Tradicionalmente aliados, os dois
países vivem um momento de tensão, após o presidente americano chamar o
colombiano de ‘líder narcotraficante’
O presidente da Colômbia, Gustavo Petro, e o
principal representante diplomático dos Estados Unidos em Bogotá concordaram em
“melhorar” o combate ao tráfico de drogas, após a tensão com Donald Trump,
informou o Ministério das Relações Exteriores do país sul-americano nesta
terça-feira (21).
Tradicionalmente aliados, os dois
países vivem um momento de tensão, após o presidente americano chamar Petro de
“líder narcotraficante”, no domingo, e anunciar o fim do apoio econômico à
Colômbia devido à alta produção de drogas.
À espera das tarifas anunciadas
por Trump, o presidente colombiano se reuniu na noite de segunda-feira com John
McNamara, chefe de negócios da embaixada dos Estados Unidos, “com o objetivo de
resolver o atual impasse nas relações bilaterais”, segundo o comunicado da
chancelaria colombiana.
No encontro, que contou com a
presença do embaixador da Colômbia em Washington, “os altos funcionários
reafirmaram o compromisso de ambas as partes em melhorar as estratégias de
combate ao tráfico de drogas”. “É desejável que estes esforços continuem sendo
realizados de maneira coordenada com os Estados Unidos”, afirmou o texto.
Após as acusações de Trump, Petro
chamou-o de “grosseiro e ignorante” e convocou seu embaixador para consultas.
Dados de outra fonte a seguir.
(** [mutate_ogene(0)] with more than one output reads [idx] before any
    value was given to it: that case is left open here. *)
Lemma mutate_ogene_spec (fuel : nat) (n : N) (e : expression) :
  invariant e ->
  post (mutate_ogene fuel n e)
       (fun _ e' => invariant e' /\ same_shape e e')
       (fun e' => invariant e' /\ same_shape e e') True.
Proof.
  intros Hinv. unfold mutate_ogene, bind at 1, read.
  apply (post_bind _ _ _ (fun _ e1 => invariant e1 /\ same_shape e e1)).
  - destruct (1 <? m_m e).
    + apply (post_foldM _ _ (fun _ e' => invariant e' /\ same_shape e e'));
        [|split; [assumption | apply same_shape_refl]].
      intros o _ e1 _ [Hinv1 Hshape1]. unfold bind at 1 2, read.
      eapply post_bind; [|intros v e2 H; exact H].
      apply post_draw. intros v g _. split; [now apply invariant_with_e|].
      eapply same_shape_trans; [exact Hshape1 | repeat split].
    + simpl. split; [assumption | apply same_shape_refl].
  - intros [idx|] e1 [Hinv1 Hshape1]; [|exact I].
    unfold bind at 1, read. now apply mutate_keeps.
Qed.

Lemma set_spec (x : list N) (e : expression) :
  shape_ok e ->
  post (set x e)
       (fun _ e' => invariant e' /\ m_x e' = x /\ same_shape e e')
       (fun e' => e' = e /\ is_valid e x = false) False.
Proof.
  intros Hshape. unfold set, bind at 1, read.
  destruct (is_valid e x) eqn:Hvalid; simpl; [|auto].
  unfold bind, modify.
  assert (Hwf : wf (with_x e x)).
  { split; [apply (shape_ok_same e); [repeat split | assumption] | exact Hvalid]. }
  destruct (update_spec _ Hwf) as (nodes & genes & Hupd & Hinv).
  rewrite Hupd. split; [assumption|]. split; [reflexivity | repeat split].
Qed.

Lemma seed_spec (s : N) (e : expression) :
  invariant e ->
  post (seed s e) (fun _ e' => invariant e' /\ same_shape e e') (fun _ => False) False.
Proof.
  intros Hinv. unfold seed, modify. simpl. split; [now apply invariant_with_e | repeat split].
Qed.

(** *** The genes of different nodes do not overlap *)

Lemma gene_pos_mono (e : expression) (p q : N) :
  sanity_checks e = true -> fits e = true ->
  m_n e <= p -> p < q -> q < m_n e + m_r e * m_c e ->
  gene_pos e p + (m_arity e).[(p - m_n e) / m_r e] + 1 <= gene_pos e q.
Proof.
  intros Hsane Hfits Hlo Hpq Hhi.
  destruct (grid_position e Hsane Hfits p Hlo ltac:(lia)) as (Hcp & Hrp & Hp).
  destruct (grid_position e Hsane Hfits q ltac:(lia) Hhi) as (Hcq & Hrq & Hq).
  destruct (gene_pos_room e Hsane Hfits p Hlo ltac:(lia)) as (Hroom & _).
  revert Hroom. unfold gene_pos.
  set (cp := (p - m_n e) / m_r e) in *. set (rp := (p - m_n e) mod m_r e) in *.
  set (cq := (q - m_n e) / m_r e) in *. set (rq := (q - m_n e) mod m_r e) in *.
  intros Hroom.
  assert (Hle : cp <= cq) by (apply N.Div0.div_le_mono; lia).
  destruct (N.eq_dec cp cq) as [Heq | Hne].
  - rewrite <- Heq in *. assert (rp < rq) by lia.
    assert ((rp + 1) * ((m_arity e).[cp] + 1) <= rq * ((m_arity e).[cp] + 1))
      by (apply N.mul_le_mono_r; lia).
    lia.
  - pose proof (offset_mono e (cp + 1) cq ltac:(lia)). lia.
Qed.

Lemma gene_pos_disjoint (e : expression) (p q t : N) :
  sanity_checks e = true -> fits e = true ->
  m_n e <= p -> p < m_n e + m_r e * m_c e ->
  m_n e <= q -> q < m_n e + m_r e * m_c e ->
  1 <= t -> t <= (m_arity e).[(p - m_n e) / m_r e] ->
  gene_pos e p + t <> gene_pos e q.
Proof.
  intros Hsane Hfits Hp1 Hp2 Hq1 Hq2 Ht1 Ht2.
  destruct (N.lt_trichotomy p q) as [Hlt | [-> | Hgt]].
  - pose proof (gene_pos_mono e p q Hsane Hfits Hp1 Hlt Hq2). lia.
  - lia.
  - pose proof (gene_pos_mono e q p Hsane Hfits Hq1 Hgt Hp2). lia.
Qed.

Lemma reach_in_grid (e : expression) (id : N) :
  wf e -> reach_from e (output_nodes e) id -> id < m_n e + m_r e * m_c e.
Proof.
  intros Hwf Hreach.
  pose proof (grid_bounds e (wf_sane e Hwf) (wf_fits e Hwf)) as (_ & Hr & _).
  apply rank_in_grid; [assumption|].
  induction Hreach as [id Hin | p id Hp IH Hlo Hid].
  - now apply wf_output_ranks.
  - pose proof (wf_connections_backward e Hwf p id Hlo IH Hid). lia.
Qed.

Lemma collect_active_genes_with_x (e : expression) (x : list N) (nodes : list N) :
  size x = size (m_x e) ->
  collect_active_genes (with_x e x) nodes = collect_active_genes e nodes.
Proof.
  intros Hsz. unfold collect_active_genes. simpl. now rewrite Hsz.
Qed.

(** Writing a function gene leaves the active sets the ones of the
    chromosome. *)
Lemma write_function_gene_consistent (e : expression) (node_id f_id : N) :
  invariant e ->
  m_n e <= node_id -> node_id < m_n e + m_r e * m_c e -> f_id <= size (m_f e) - 1 ->
  invariant (with_x e (upd (m_x e) (m_gene_idx e).[node_id] f_id)).
Proof.
  intros [Hwf Hcons] Hlo Hhi Hf.
  pose proof (wf_sane e Hwf) as Hsane. pose proof (wf_fits e Hwf) as Hfits.
  pose proof (wf_gene_idx e Hwf node_id Hlo Hhi) as Hg.
  destruct (gene_pos_room e Hsane Hfits node_id Hlo Hhi) as (Hroom1 & Hroom2).
  pose proof (offset_last e) as Hlast.
  destruct (shape_tables e (proj1 Hwf)) as (Hlb & Hub & _).
  set (e' := with_x e (upd (m_x e) (m_gene_idx e).[node_id] f_id)).
  assert (Hwf' : wf e').
  { apply wf_write_gene; auto.
    - rewrite (wf_size e Hwf), Hg. lia.
    - rewrite Hlb, Hg, (lb_at_function_gene e Hsane Hfits) by assumption. lia.
    - rewrite Hub, Hg, (ub_at_function_gene e Hsane Hfits) by assumption. lia. }
  split; [exact Hwf'|].
  assert (Hx : forall k, k <> gene_pos e node_id -> (m_x e').[k] = (m_x e).[k]).
  { intros k Hk. unfold e'. simpl. rewrite Hg. now apply at_upd_other. }
  unfold consistent in *. unfold update_data_structures in *.
  destruct (back_wave e (wave_budget e) (output_nodes e) []) as [active|] eqn:Hbw;
    [|discriminate].
  assert (Hout : output_nodes e' = output_nodes e).
  { rewrite !output_nodes_eq. apply map_ext_in. intros i Hi. apply In_range in Hi.
    change (size (m_x e')) with (size (upd (m_x e) (m_gene_idx e).[node_id] f_id)).
    rewrite size_upd. change (m_m e') with (m_m e) in *.
    destruct (wf_output_index e Hwf i (proj2 Hi)) as (-> & _ & _).
    apply Hx. lia. }
  change (wave_budget e') with (wave_budget e). rewrite Hout.
  rewrite (back_wave_agree e e' _ _ _ active eq_refl Hbw).
  - unfold e' at 2. rewrite collect_active_genes_with_x by apply size_upd.
    injection Hcons as Hcons.
    assert (Hn : unique (sort active) = m_active_nodes e)
      by exact (f_equal m_active_nodes Hcons).
    assert (Hgs : collect_active_genes e (unique (sort active)) = m_active_genes e)
      by exact (f_equal m_active_genes Hcons).
    rewrite Hgs, Hn. f_equal.
  - intros p Hp Hplo.
    assert (Hphi : p < m_n e + m_r e * m_c e).
    { apply reach_in_grid; [assumption|].
      apply (back_wave_spec e _ _ _ _ Hbw) in Hp. destruct Hp as [[] | Hp]. exact Hp. }
    rewrite (wf_connections e Hwf p Hplo Hphi).
    rewrite (wf_connections e' Hwf' p Hplo Hphi).
    change (_get_arity e' p) with (_get_arity e p). change (gene_pos e' p) with (gene_pos e p).
    apply map_ext_in. intros t Ht. apply In_range in Ht. symmetry. apply Hx.
    rewrite (wf_get_arity e Hwf p Hplo Hphi) in Ht.
    apply gene_pos_disjoint; auto; lia.
Qed.

Lemma set_f_gene_spec (node_id f_id : N) (e : expression) :
  invariant e ->
  post (set_f_gene node_id f_id e)
       (fun _ e' => invariant e' /\
                    e' = with_x e (upd (m_x e) (m_gene_idx e).[node_id] f_id) /\
                    m_n e <= node_id /\ node_id < m_n e + m_r e * m_c e /\
                    f_id <= size (m_f e) - 1)
       (fun e' => e' = e) False.
Proof.
  intros Hinv. pose proof Hinv as [Hwf _].
  pose proof (grid_bounds e (wf_sane e Hwf) (wf_fits e Hwf))
    as (Hn & Hr & Hc & Hm & H1 & H2 & H3 & H4 & Hf & Hf').
  pose proof two32_lt_two64.
  unfold set_f_gene, bind at 1, read. rewrite zsub_small by lia.
  destruct (size (m_f e) - 1 <? f_id) eqn:Hfid; [reflexivity|].
  apply N.ltb_ge in Hfid. unfold bind at 1.
  rewrite umul_small by lia. rewrite uadd_small by lia. rewrite usub_small by lia.
  destruct (node_id <? m_n e) eqn:Hlo; [reflexivity|].
  destruct (m_n e + m_c e * m_r e - 1 <? node_id) eqn:Hhi; [reflexivity|].
  apply N.ltb_ge in Hlo, Hhi. simpl.
  assert (node_id < m_n e + m_r e * m_c e) by lia.
  split; [now apply write_function_gene_consistent|]. auto.
Qed.

(** *** Construction *)

Lemma post_foldM_prefix {A B : Type} (body : B -> A -> M B) (l : list A)
  (I : list A -> B -> expression -> Prop) (R : expression -> Prop) (U : Prop) :
  (forall pre a b e, In a l -> I pre b e -> post (body b a e) (I (pre ++ [a])) R U) ->
  forall b e, I [] b e -> post (foldM body l b e) (I l) R U.
Proof.
  intros Hbody.
  assert (Hgen : forall rest pre b e,
            (forall a, In a rest -> In a l) -> I pre b e ->
            post (foldM body rest b e) (I (pre ++ rest)) R U).
  { induction rest as [|a t IH]; intros pre b e Hsub Hb.
    - simpl. now rewrite app_nil_r.
    - simpl foldM. eapply post_bind.
      + apply Hbody; [apply Hsub; now left | exact Hb].
      + intros b' e' Hb'. replace (pre ++ a :: t) with ((pre ++ [a]) ++ t)
          by now rewrite <- app_assoc.
        apply IH; auto. intros. apply Hsub. now right. }
  intros b e Hb. apply (Hgen l [] b e); auto.
Qed.

Lemma fits_same (e e' : expression) : same_shape e e' -> fits e = fits e'.
Proof.
  destruct e, e'. unfold same_shape. simpl.
  intros H. repeat match goal with H : _ /\ _ |- _ => destruct H end. now subst.
Qed.

Lemma random_chromosome_spec (e : expression) :
  shape_ok e -> size (m_x e) = genome_size e ->
  post (random_chromosome e) (fun _ e' => wf e' /\ same_shape e e') (fun _ => False) False.
Proof.
  intros Hshape Hsize. unfold random_chromosome, bind at 1, read.
  destruct (shape_tables e Hshape) as (Hlb & Hub & _).
  pose proof Hshape as (Hsane & Hfits & _).
  eapply post_weaken;
    [apply (post_foldM_prefix _ _
              (fun pre _ e' =>
                 same_shape e e' /\ size (m_x e') = genome_size e /\
                 forall j, In j pre ->
                   (m_lb e).[j] <= (m_x e').[j] /\ (m_x e').[j] <= (m_ub e).[j])
              (fun _ => False) False)
    | | auto | auto].
  - intros pre i [] e1 Hi (Hs1 & Hsz1 & Hpre). apply In_range in Hi.
    unfold bind at 1 2, read.
    apply (post_bind _ _ _
      (fun v e2 => (exists g, e2 = with_e e1 g) /\
                   (m_lb e).[i] <= v /\ v <= (m_ub e).[i])).
    + apply post_draw. intros v g Hr. split; [eauto|].
      destruct Hs1 as (_ & _ & _ & _ & _ & _ & _ & Hl1 & Hu1 & _).
      rewrite <- Hl1, <- Hu1 in Hr.
      apply Hr. rewrite Hlb, Hub. apply Forall2_at. now apply tables_ordered.
    + intros v e2 ([g ->] & Hlo & Hhi). simpl.
      split; [eapply same_shape_trans; [exact Hs1 | repeat split]|].
      rewrite size_upd. split; [assumption|].
      intros j Hj. destruct (N.eq_dec j i) as [-> | Hne].
      * rewrite at_upd_same by lia. auto.
      * rewrite at_upd_other by assumption. apply Hpre.
        apply in_app_iff in Hj. destruct Hj as [Hj | [Hj | []]]; [assumption | congruence].
  - split; [apply same_shape_refl | split; [assumption | intros j []]].
  - intros [] e' (Hs & Hsz & Hb). split; [|assumption]. split.
    + now apply (shape_ok_same e).
    + apply is_valid_spec.
      destruct Hs as (_ & _ & _ & _ & _ & _ & _ & <- & <- & _).
      split; [rewrite Hsz, Hlb; symmetry; apply size_lb_table|].
      intros i Hi. apply Hb. apply In_range. lia.
Qed.

Lemma construct_spec (n m r c l : N) (arity : list N) (f : list (kernel T)) (s : N) :
  fits (blank n m r c l arity f s) = true ->
  post (construct n m r c l arity f s)
       (fun _ e => invariant e /\
                   m_n e = n /\ m_m e = m /\ m_r e = r /\ m_c e = c /\ m_l e = l /\
                   m_arity e = arity /\ m_f e = f)
       (fun _ => sanity_checks (blank n m r c l arity f s) = false) False.
Proof.
  intros Hfits. unfold construct, bind at 1, read.
  set (e0 := blank n m r c l arity f s) in *.
  destruct (sanity_checks e0) eqn:Hsane; [|reflexivity].
  unfold bind at 1, ret, bind at 1, modify.
  destruct (init_tables e0 Hsane Hfits) as (H1 & H2 & H3 & H4 & H5).
  set (e1 := init_bounds_and_chromosome e0) in *.
  assert (Hshape1 : shape_ok e1).
  { unfold shape_ok. repeat split; try assumption. }
  apply (post_bind _ _ _
    (fun _ e2 => wf e2 /\ same_shape e1 e2)).
  - apply post_no_throw, random_chromosome_spec; [assumption|].
    rewrite H3, size_filled. reflexivity.
  - intros [] e2 [Hwf2 Hs2].
    destruct (update_spec e2 Hwf2) as (nodes & genes & Hupd & Hinv).
    rewrite Hupd. simpl. split; [assumption|].
    destruct Hs2 as (<- & <- & <- & <- & <- & <- & <- & _). repeat split.
Qed.

Lemma construct_uniform_spec (n m r c l arity : N) (f : list (kernel T)) (s : N) :
  fits (blank n m r c l (filled c arity) f s) = true ->
  post (construct_uniform n m r c l arity f s)
       (fun _ e => invariant e /\
                   m_n e = n /\ m_m e = m /\ m_r e = r /\ m_c e = c /\ m_l e = l /\
                   m_arity e = filled c arity /\ m_f e = f)
       (fun _ => sanity_checks (blank n m r c l (filled c arity) f s) = false) False.
Proof. apply construct_spec. Qed.

(** ** Every call keeps the invariant *)

Lemma post_ret {A : Type} (o : outcome A) (a : A) (e : expression)
  (Q : A -> expression -> Prop) (R : expression -> Prop) (U : Prop) :
  post o Q R U -> o = Ret a e -> Q a e.
Proof. intros H ->. exact H. Qed.

Lemma post_throw {A : Type} (o : outcome A) (e : expression)
  (Q : A -> expression -> Prop) (R : expression -> Prop) (U : Prop) :
  post o Q R U -> o = Throw e -> R e.
Proof. intros H ->. exact H. Qed.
Desde o retorno do republicano à Casa Branca em janeiro, o primeiro esquerdista
no poder na Colômbia é um de seus maiores críticos por suas políticas, como a
deportação de imigrantes em situação irregular e o envio de forças militares ao
Caribe para combater o narcotráfico.
No sábado, Petro responsabilizou
o governo americano pelo “assassinato” de um pescador e denunciou que as forças
americanas violaram a soberania de águas nacionais. Trump defendeu que o
governo colombiano deveria “acabar” com as plantações de narcóticos “imediatamente”,
ou os “Estados Unidos vão fazê-lo por ele, e não será de forma agradável”.
Petro criticou no X o que chamou
de “ameaça de invasão militar na Colômbia e Venezuela” e “sanções pessoais”
contra ele. Veículos afirmam que Washington considera sanções econômicas contra
o presidente colombiano.
O chefe de Estado do país
sul-americano também denunciou uma suposta tentativa de golpe de Estado
arquitetada pelo senador republicano Bernie Moreno. Já a chanceler Rosa
Villavicencio afirmou que foi solicitado ao diplomata McNamara “transmitir o
mal-estar no governo” causado pelas “afirmações” de Trump, em entrevista à
Rádio Nacional.
A Colômbia é o país da América do
Sul que mais recebia ajuda financeira dos EUA, com mais de 740 milhões de
dólares (R$ 3,10 bilhões) desembolsados em 2023, o último ano do qual se dispõe
de informações completas do governo americano. Metade desses pagamentos é
destinada ao combate ao tráfico de drogas.